▸ TASK GOAL: Report each line of the records where "node" occurs.

::: EXTRACTED RECORDS

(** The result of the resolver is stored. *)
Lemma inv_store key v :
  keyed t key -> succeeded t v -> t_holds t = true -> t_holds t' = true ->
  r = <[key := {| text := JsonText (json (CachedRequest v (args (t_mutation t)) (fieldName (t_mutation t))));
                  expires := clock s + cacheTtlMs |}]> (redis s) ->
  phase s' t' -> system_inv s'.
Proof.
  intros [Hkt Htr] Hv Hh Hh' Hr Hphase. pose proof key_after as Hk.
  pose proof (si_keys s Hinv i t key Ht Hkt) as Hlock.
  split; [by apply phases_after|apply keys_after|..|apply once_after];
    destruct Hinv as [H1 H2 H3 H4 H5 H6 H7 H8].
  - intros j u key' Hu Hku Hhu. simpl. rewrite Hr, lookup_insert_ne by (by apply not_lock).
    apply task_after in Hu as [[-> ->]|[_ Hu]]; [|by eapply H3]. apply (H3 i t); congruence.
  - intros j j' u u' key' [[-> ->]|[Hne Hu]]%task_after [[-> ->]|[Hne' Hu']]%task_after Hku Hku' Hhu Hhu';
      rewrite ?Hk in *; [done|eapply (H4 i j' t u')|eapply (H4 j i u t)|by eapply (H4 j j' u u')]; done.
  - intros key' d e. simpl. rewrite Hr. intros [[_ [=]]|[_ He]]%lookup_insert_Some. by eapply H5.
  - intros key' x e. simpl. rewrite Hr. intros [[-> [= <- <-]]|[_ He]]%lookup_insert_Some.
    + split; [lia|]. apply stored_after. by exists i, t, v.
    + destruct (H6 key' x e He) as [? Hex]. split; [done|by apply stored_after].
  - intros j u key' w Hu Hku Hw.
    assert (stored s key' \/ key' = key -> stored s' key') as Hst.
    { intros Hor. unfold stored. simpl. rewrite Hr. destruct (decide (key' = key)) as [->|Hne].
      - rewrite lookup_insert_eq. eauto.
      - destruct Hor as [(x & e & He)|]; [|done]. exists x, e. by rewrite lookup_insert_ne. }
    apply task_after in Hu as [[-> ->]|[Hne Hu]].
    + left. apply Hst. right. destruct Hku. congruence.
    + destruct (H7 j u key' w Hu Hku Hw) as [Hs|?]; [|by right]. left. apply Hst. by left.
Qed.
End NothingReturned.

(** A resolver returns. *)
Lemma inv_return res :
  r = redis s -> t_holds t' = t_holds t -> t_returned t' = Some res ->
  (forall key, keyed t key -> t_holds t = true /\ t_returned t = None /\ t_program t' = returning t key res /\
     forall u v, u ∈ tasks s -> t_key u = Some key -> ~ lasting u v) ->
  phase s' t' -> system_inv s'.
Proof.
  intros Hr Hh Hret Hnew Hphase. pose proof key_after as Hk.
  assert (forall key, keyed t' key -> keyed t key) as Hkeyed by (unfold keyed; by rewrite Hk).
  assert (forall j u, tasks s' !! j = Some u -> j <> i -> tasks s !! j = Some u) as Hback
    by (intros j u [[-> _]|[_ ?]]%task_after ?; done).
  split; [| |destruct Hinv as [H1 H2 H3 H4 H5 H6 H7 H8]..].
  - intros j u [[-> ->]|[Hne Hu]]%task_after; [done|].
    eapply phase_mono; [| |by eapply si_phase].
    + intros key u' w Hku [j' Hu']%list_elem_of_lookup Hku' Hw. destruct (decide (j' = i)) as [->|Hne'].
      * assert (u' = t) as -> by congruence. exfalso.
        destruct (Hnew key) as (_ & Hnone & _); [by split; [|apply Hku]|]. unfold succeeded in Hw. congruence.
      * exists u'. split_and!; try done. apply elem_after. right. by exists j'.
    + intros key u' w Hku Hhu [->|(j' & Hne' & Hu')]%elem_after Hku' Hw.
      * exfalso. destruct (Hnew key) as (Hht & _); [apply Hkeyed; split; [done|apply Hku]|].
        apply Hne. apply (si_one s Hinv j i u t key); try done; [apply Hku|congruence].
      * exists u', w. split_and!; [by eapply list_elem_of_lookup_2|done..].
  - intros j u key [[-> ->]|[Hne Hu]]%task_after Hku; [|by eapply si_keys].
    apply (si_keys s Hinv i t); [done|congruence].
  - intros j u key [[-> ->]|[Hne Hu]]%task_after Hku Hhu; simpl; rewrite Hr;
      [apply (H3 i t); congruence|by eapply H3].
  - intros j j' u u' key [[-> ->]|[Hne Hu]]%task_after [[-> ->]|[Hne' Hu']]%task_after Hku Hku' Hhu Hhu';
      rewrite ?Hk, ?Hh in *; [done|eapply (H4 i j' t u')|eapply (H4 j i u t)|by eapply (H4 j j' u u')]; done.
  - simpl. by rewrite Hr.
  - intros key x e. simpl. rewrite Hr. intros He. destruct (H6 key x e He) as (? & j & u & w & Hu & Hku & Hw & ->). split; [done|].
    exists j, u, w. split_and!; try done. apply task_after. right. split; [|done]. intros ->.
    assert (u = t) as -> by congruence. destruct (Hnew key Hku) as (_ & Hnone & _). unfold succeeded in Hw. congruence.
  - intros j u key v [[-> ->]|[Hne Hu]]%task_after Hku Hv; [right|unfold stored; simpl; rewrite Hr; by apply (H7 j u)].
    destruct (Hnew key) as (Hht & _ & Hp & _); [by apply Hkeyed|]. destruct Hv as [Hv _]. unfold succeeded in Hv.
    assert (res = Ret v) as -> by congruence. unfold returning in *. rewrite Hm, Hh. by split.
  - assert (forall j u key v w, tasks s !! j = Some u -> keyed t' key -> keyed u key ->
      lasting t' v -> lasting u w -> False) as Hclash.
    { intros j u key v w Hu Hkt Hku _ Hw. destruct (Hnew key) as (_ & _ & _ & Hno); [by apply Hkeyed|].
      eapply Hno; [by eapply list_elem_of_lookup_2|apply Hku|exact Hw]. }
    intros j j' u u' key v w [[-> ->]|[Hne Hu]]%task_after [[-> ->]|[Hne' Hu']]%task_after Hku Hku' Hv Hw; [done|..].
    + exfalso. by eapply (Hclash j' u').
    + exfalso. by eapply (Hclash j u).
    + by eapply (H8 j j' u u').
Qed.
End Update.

::::::
::: EXTRACTED RECORDS

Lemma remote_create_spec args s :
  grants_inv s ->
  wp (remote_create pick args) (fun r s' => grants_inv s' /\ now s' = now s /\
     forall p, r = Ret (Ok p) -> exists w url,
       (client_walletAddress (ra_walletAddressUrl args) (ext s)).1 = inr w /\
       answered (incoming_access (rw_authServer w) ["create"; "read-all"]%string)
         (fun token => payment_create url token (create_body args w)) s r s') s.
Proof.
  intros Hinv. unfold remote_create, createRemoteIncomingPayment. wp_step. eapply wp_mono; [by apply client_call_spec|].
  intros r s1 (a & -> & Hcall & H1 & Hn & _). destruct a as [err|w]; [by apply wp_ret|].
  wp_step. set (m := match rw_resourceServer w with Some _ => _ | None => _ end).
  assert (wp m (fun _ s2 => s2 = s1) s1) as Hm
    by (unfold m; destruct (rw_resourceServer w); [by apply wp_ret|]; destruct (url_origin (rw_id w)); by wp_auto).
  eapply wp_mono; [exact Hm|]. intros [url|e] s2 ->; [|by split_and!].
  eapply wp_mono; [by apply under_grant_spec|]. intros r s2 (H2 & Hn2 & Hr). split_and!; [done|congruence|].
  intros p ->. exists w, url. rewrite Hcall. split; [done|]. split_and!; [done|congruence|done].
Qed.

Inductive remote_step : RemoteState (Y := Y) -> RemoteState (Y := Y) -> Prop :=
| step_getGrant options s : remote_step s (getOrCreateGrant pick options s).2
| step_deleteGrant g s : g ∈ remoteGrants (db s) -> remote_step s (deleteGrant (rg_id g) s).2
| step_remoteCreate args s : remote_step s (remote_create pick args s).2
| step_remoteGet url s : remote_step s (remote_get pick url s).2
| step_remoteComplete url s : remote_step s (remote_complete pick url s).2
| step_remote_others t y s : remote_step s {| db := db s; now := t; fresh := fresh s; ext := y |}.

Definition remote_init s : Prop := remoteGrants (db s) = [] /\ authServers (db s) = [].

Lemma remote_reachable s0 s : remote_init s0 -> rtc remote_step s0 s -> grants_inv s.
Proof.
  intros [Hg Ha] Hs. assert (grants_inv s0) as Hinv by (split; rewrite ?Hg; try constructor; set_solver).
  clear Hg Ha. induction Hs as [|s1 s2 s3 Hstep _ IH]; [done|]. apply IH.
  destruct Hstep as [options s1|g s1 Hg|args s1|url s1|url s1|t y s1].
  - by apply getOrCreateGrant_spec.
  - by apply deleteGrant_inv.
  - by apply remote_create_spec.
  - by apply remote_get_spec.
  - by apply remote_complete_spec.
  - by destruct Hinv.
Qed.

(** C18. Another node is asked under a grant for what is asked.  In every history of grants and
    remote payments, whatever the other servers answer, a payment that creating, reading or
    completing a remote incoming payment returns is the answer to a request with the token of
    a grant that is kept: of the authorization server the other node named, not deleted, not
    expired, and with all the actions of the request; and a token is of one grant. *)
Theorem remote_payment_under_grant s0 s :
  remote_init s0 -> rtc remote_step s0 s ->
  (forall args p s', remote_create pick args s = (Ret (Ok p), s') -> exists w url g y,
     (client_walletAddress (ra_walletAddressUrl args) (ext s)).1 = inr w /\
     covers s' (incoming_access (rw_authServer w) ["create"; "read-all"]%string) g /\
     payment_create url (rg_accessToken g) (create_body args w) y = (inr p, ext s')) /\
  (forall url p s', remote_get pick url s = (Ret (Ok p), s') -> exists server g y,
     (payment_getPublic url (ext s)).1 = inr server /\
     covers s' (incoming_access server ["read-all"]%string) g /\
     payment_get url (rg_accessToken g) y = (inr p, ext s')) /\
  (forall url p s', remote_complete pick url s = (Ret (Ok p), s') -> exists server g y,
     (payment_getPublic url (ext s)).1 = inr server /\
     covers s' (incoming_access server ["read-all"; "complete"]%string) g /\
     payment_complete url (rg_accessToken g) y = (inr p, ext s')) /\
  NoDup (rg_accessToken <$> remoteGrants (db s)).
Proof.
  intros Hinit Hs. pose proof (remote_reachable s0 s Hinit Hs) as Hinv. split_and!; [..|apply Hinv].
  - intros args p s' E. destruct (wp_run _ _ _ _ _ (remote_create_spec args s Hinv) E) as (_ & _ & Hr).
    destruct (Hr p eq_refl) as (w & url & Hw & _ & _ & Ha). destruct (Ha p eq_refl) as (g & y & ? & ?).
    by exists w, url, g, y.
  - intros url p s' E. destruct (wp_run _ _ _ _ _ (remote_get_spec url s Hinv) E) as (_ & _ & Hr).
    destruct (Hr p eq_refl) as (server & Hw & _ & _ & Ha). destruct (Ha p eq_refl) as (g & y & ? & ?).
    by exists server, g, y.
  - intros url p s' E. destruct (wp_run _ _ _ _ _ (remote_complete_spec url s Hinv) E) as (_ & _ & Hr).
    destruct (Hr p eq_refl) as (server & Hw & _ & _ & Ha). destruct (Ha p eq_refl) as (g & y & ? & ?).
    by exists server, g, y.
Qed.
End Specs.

::::::
::: EXTRACTED RECORDS

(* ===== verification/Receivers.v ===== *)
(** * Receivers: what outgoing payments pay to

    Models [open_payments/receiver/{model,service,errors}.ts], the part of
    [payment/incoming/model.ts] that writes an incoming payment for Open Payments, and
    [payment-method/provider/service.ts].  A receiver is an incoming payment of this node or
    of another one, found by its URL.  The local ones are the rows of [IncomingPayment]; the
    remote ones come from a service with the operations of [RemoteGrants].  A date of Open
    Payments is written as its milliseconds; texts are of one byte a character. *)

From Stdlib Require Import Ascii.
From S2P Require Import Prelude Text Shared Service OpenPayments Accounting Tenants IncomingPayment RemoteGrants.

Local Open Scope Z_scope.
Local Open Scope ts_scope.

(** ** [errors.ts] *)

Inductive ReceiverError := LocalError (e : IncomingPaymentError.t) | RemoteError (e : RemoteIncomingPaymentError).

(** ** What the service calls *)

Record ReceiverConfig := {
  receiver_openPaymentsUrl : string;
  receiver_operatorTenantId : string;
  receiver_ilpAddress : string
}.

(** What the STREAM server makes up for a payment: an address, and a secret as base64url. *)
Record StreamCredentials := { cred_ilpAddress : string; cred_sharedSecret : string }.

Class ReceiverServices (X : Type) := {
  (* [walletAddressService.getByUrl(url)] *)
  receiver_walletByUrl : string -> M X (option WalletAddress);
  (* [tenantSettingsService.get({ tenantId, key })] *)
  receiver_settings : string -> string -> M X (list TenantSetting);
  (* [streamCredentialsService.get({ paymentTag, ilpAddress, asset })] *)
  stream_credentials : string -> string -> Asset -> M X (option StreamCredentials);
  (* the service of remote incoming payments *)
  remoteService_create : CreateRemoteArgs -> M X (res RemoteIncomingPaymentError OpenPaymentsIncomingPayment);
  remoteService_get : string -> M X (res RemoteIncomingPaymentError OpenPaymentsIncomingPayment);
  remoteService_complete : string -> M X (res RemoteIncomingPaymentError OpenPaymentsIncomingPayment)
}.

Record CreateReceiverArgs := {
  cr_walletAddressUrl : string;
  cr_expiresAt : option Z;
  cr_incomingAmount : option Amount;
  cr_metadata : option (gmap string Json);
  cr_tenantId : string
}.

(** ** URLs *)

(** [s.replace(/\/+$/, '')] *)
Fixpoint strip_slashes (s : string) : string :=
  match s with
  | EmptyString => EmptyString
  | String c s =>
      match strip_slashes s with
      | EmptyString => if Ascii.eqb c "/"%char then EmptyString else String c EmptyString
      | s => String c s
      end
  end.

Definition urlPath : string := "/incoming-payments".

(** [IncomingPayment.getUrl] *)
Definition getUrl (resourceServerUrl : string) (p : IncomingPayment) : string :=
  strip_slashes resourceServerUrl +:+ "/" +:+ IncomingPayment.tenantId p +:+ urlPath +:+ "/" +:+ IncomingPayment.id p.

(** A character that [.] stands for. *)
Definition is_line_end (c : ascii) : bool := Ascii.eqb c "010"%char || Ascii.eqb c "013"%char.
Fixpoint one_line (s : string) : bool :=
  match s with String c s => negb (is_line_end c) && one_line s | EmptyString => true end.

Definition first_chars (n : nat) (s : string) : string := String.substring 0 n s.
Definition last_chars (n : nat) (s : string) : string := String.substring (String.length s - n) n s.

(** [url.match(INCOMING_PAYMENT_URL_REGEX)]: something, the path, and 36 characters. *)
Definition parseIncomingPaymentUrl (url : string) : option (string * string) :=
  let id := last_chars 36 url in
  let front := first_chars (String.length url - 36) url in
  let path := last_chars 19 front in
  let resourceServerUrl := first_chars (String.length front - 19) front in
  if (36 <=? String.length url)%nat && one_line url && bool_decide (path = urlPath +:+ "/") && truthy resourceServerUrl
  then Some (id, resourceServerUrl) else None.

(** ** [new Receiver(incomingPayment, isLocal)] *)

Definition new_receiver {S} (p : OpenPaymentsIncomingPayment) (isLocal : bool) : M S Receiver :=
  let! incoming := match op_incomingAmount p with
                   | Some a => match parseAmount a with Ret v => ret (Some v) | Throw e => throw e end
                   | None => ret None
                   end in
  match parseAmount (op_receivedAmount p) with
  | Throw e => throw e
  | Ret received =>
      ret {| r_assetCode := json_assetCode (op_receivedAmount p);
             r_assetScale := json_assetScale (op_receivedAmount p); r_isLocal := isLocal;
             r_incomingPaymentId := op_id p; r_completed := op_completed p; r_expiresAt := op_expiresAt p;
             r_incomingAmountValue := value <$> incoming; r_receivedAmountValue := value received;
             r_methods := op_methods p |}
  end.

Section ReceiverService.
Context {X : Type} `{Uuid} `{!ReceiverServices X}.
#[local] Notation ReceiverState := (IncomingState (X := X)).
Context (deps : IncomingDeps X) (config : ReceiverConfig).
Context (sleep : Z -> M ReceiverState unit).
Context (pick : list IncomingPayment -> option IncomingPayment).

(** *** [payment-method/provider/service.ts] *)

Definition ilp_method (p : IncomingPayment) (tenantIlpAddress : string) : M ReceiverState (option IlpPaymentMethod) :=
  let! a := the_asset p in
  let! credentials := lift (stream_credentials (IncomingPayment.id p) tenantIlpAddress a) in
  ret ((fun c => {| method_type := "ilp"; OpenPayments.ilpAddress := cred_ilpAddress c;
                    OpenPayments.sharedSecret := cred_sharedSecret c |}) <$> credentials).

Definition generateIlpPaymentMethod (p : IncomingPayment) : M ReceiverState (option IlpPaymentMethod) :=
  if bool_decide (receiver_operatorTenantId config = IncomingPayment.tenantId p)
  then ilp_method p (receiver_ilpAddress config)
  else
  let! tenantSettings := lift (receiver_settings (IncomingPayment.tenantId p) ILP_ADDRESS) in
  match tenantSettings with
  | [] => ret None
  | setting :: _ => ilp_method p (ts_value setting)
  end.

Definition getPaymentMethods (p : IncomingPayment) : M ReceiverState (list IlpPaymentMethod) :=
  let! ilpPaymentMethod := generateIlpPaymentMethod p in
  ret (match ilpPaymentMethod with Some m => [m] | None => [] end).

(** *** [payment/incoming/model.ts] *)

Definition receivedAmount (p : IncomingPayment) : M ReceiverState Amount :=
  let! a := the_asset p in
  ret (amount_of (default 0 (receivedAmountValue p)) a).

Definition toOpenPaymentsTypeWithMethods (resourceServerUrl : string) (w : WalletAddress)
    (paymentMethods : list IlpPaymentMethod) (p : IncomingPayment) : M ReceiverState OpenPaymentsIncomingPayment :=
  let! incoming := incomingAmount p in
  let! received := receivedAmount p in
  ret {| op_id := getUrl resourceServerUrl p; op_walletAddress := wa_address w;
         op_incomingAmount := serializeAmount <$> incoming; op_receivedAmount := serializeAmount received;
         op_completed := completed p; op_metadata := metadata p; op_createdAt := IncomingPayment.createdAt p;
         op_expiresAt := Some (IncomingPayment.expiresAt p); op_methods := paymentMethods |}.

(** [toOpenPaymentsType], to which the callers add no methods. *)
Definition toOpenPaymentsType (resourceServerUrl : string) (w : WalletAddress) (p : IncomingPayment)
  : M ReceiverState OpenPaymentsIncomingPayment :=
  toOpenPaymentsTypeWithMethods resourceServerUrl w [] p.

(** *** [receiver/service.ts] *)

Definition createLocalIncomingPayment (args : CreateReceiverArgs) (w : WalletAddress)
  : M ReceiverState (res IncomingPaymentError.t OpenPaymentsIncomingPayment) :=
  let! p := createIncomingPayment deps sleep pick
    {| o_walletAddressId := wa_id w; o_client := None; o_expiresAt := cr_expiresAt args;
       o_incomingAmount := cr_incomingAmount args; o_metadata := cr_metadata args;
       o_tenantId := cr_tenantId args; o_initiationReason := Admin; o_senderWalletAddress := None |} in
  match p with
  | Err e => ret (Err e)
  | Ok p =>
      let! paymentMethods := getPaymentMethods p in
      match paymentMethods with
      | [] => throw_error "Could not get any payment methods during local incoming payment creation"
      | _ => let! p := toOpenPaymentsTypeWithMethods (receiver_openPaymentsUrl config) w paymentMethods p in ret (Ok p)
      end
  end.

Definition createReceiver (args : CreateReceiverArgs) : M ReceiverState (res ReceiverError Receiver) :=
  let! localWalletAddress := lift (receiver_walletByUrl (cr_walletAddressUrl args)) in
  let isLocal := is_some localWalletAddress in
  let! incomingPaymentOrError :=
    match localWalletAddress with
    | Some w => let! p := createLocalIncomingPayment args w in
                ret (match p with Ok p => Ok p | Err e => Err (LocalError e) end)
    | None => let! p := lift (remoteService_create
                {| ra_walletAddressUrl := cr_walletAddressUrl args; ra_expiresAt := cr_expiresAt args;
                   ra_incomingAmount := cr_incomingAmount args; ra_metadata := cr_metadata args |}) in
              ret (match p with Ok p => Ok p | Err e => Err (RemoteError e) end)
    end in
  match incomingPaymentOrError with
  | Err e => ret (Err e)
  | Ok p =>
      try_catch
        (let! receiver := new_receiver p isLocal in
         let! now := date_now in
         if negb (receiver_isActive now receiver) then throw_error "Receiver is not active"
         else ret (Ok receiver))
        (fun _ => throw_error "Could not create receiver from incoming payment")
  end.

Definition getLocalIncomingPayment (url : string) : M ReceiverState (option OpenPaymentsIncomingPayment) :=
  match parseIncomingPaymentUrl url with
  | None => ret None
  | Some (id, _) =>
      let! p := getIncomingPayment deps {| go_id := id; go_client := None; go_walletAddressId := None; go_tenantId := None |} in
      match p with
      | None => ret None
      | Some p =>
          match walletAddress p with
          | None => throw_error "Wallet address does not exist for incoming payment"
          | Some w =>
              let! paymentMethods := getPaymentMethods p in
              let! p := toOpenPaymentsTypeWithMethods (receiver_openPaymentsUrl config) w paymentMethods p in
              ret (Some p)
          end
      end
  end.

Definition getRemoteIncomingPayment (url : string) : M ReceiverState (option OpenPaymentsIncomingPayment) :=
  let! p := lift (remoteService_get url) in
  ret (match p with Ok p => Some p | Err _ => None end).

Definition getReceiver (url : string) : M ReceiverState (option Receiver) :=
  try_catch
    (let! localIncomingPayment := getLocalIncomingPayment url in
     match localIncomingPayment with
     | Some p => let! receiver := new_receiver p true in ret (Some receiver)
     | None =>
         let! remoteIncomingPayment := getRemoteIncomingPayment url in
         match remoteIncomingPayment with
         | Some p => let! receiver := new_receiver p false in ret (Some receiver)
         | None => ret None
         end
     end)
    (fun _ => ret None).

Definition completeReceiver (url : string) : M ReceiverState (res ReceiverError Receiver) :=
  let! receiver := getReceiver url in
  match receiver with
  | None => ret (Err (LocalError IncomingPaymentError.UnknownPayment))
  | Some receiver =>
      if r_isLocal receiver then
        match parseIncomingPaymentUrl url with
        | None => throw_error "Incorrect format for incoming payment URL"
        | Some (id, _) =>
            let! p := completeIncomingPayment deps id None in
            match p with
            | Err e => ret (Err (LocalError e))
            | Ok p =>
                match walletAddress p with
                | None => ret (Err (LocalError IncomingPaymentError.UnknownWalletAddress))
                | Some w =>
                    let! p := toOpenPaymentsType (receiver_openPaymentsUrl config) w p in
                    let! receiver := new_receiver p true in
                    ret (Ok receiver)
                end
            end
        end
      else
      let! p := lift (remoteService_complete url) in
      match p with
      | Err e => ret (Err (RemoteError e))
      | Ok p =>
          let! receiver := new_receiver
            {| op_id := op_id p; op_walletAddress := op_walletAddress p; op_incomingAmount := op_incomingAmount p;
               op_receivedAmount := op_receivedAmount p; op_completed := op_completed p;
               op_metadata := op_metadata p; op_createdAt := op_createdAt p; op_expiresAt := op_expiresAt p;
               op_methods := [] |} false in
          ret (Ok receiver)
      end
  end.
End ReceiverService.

::::::

▸ RESPONSE FOR THIS EXERCISE:
(** C18. Another node is asked under a grant for what is asked.  In every history of grants and
    a grant that is kept: of the authorization server the other node named, not deleted, not
    [payment-method/provider/service.ts].  A receiver is an incoming payment of this node or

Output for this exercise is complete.